*** Material for this task ***
(* ===== verification/Conform.v ===== *)
(** * Conform: the contract of a batch, and that the checks decide it

    [conforms] states what a batch must satisfy, without a loop or a counter.  The
    theorem says that, with the default severities, the checks of [Checks] report
    no fatal failure exactly on such a batch.

    A check only appends to its output and never reads what was reported, so it has
    a result and a list of fatal codes that do not depend on the state it runs in:
    [codes], which is computed from its parts by rewriting. *)

From Stdlib Require Import ZArith Lia.
From stdpp Require Import prelude gmap strings numbers pretty sorting.
From S2P Require Import Prelude Wire Errors Filter Strconv Checks.

(** ** The fatal codes of a check *)

Definition is_fatal (f : Failure) : bool := match f_Severity f with SeverityFatal => true | SeverityWarn => false end.
Definition fatals (l : list Failure) : list string := f_Code <$> base.filter (fun f => Is_true (is_fatal f)) l.

Definition quietly : checker := mkChecker ∅ [].
Definition result {A} (m : St checker A) : A := (m quietly).1.
Definition codes {A} (m : St checker A) : list string := fatals (out (m quietly).2).

Class Oblivious {A} (m : St checker A) : Prop :=
  oblivious : forall c, (m c).1 = result m /\ fatals (out (m c).2) = fatals (out c) ++ codes m.

Lemma fatals_app l k : fatals (l ++ k) = fatals l ++ fatals k.
Proof. unfold fatals. by rewrite list.filter_app, fmap_app. Qed.

#[export] Instance ret_oblivious {A} (a : A) : Oblivious (mret a).
Proof. intros c. split; [done|]. unfold codes. simpl. by rewrite app_nil_r. Qed.

Lemma codes_ret {A} (a : A) : codes (mret a) = [].
Proof. done. Qed.

Lemma result_ret {A} (a : A) : result (mret a) = a.
Proof. done. Qed.

Lemma result_of_bind {A B} (m : St checker A) (k : A -> St checker B) `{!Oblivious (k (result m))} :
  result (m ≫= k) = result (k (result m)).
Proof. unfold result at 1. rewrite St_bind_eq. apply (oblivious (m := k (result m)) (m quietly).2). Qed.

Lemma codes_bind {A B} (m : St checker A) (k : A -> St checker B) `{!Oblivious (k (result m))} :
  codes (m ≫= k) = codes m ++ codes (k (result m)).
Proof. unfold codes at 1. rewrite St_bind_eq. apply (oblivious (m := k (result m)) (m quietly).2). Qed.

#[export] Instance bind_oblivious {A B} (m : St checker A) (k : A -> St checker B) :
  Oblivious m -> (forall a, Oblivious (k a)) -> Oblivious (m ≫= k).
Proof.
  intros Hm Hk c. rewrite St_bind_eq, result_of_bind, codes_bind by apply _.
  destruct (Hm c) as [-> Hc]. destruct (Hk (result m) (m c).2) as [-> ->]. by rewrite Hc, app_assoc.
Qed.

#[export] Instance whenM_oblivious b (m : St checker ()) : Oblivious m -> Oblivious (whenM b m).
Proof. destruct b; simpl; apply _. Qed.

Lemma codes_whenM b (m : St checker ()) : codes (whenM b m) = [] <-> (b = true -> codes m = []).
Proof. destruct b; simpl; [intuition|]. by rewrite codes_ret. Qed.

#[export] Instance foldM_oblivious {A B} (f : nat -> A -> B -> St checker A) i a l :
  (forall i a x, Oblivious (f i a x)) -> Oblivious (foldM f i a l).
Proof. intros Hf. revert i a. induction l as [|x l IH]; intros i a; simpl; apply _. Qed.

Lemma foldM_cons {S A B} (f : nat -> A -> B -> St S A) i a x l :
  foldM f i a (x :: l) = f i a x ≫= fun a => foldM f (Datatypes.S i) a l.
Proof. done. Qed.

#[export] Instance iterM_oblivious {B} (f : B -> St checker ()) l : (forall x, Oblivious (f x)) -> Oblivious (iterM f l).
Proof. intros Hf. induction l as [|x l IH]; simpl; apply _. Qed.

Lemma codes_iterM {B} (f : B -> St checker ()) l `{!forall x, Oblivious (f x)} :
  codes (iterM f l) = [] <-> forall x, x ∈ l -> codes (f x) = [].
Proof.
  induction l as [|x l IH]; simpl; [by split; [intros _ x ?%not_elem_of_nil|]|].
  rewrite codes_bind by apply _. rewrite app_nil, IH. set_solver.
Qed.

(** A loop that refuses a key it has seen: no key comes twice. *)
Lemma codes_unique {A B K} `{Countable K} (keys : B -> list K) (seen : A -> gset K) (ok : B -> Prop)
    (f : nat -> A -> B -> St checker A) :
  (forall i a x, Oblivious (f i a x)) ->
  (forall i a x, seen (result (f i a x)) = list_to_set (keys x) ∪ seen a) ->
  (forall i a x, codes (f i a x) = [] <-> NoDup (keys x) /\ (forall k, k ∈ keys x -> k ∉ seen a) /\ ok x) ->
  forall l i a, codes (foldM f i a l) = [] <->
    Forall ok l /\ NoDup (l ≫= keys) /\ forall k, k ∈ l ≫= keys -> k ∉ seen a.
Proof.
  intros Hob Hseen Hcodes l. induction l as [|x l IH]; intros i a; simpl.
  { rewrite codes_ret. split; [|done]. intros _. split; [done|]. split; [constructor|]. by intros k ?%not_elem_of_nil. }
  rewrite codes_bind by apply _. rewrite app_nil, Hcodes, IH, Forall_cons, NoDup_app. setoid_rewrite Hseen.
  set_solver.
Qed.
(** The default severities, and what [New] makes of the rest. *)
Class Plain (cfg : Config) : Prop := {
  plain_strict : Strict cfg = false;
  plain_warn : WarnOnly cfg = false;
  plain_skew : 0 < ClockSkew cfg;
  plain_once : NoDup (Sections cfg);
  plain_named : ""%string ∉ Sections cfg;
}.

Section checks.
Context `{!MapRange} (cfg : Config) (now seqno : Z) `{!Plain cfg}.

#[export] Instance fail_oblivious code path : Oblivious (fail cfg seqno code path).
Proof. intros c. unfold fail, emit, codes. rewrite (plain_warn (cfg := cfg)). simpl. by rewrite fatals_app. Qed.

#[export] Instance failStatus_oblivious st code path : Oblivious (failStatus cfg seqno st code path).
Proof. intros c. unfold failStatus, emit, codes. rewrite (plain_warn (cfg := cfg)). simpl. by rewrite fatals_app. Qed.

#[export] Instance warn_oblivious code path : Oblivious (warn cfg seqno code path).
Proof. intros c. unfold warn, emit, codes. rewrite (plain_strict (cfg := cfg)). simpl. by rewrite fatals_app. Qed.

Lemma codes_fail code path : codes (fail cfg seqno code path) = [] <-> False.
Proof. unfold fail, emit, codes. by rewrite (plain_warn (cfg := cfg)). Qed.

Lemma codes_warn code path : codes (warn cfg seqno code path) = [].
Proof. unfold warn, emit, codes. by rewrite (plain_strict (cfg := cfg)). Qed.

#[export] Instance warnOnce_oblivious key code path : Oblivious (warnOnce cfg seqno key code path).
Proof.
  intros c. unfold warnOnce, warn, emit, codes, result. rewrite (plain_strict (cfg := cfg)). rewrite !St_bind_eq. simpl.
  repeat case_bool_decide; simpl; rewrite ?fatals_app; split; try done; by rewrite ?app_nil_r.
Qed.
*** End of Material for this task ***
**Exercise instructions**
A single figure is required: how many lines above contain the word "quietly".

**Result for this task**
5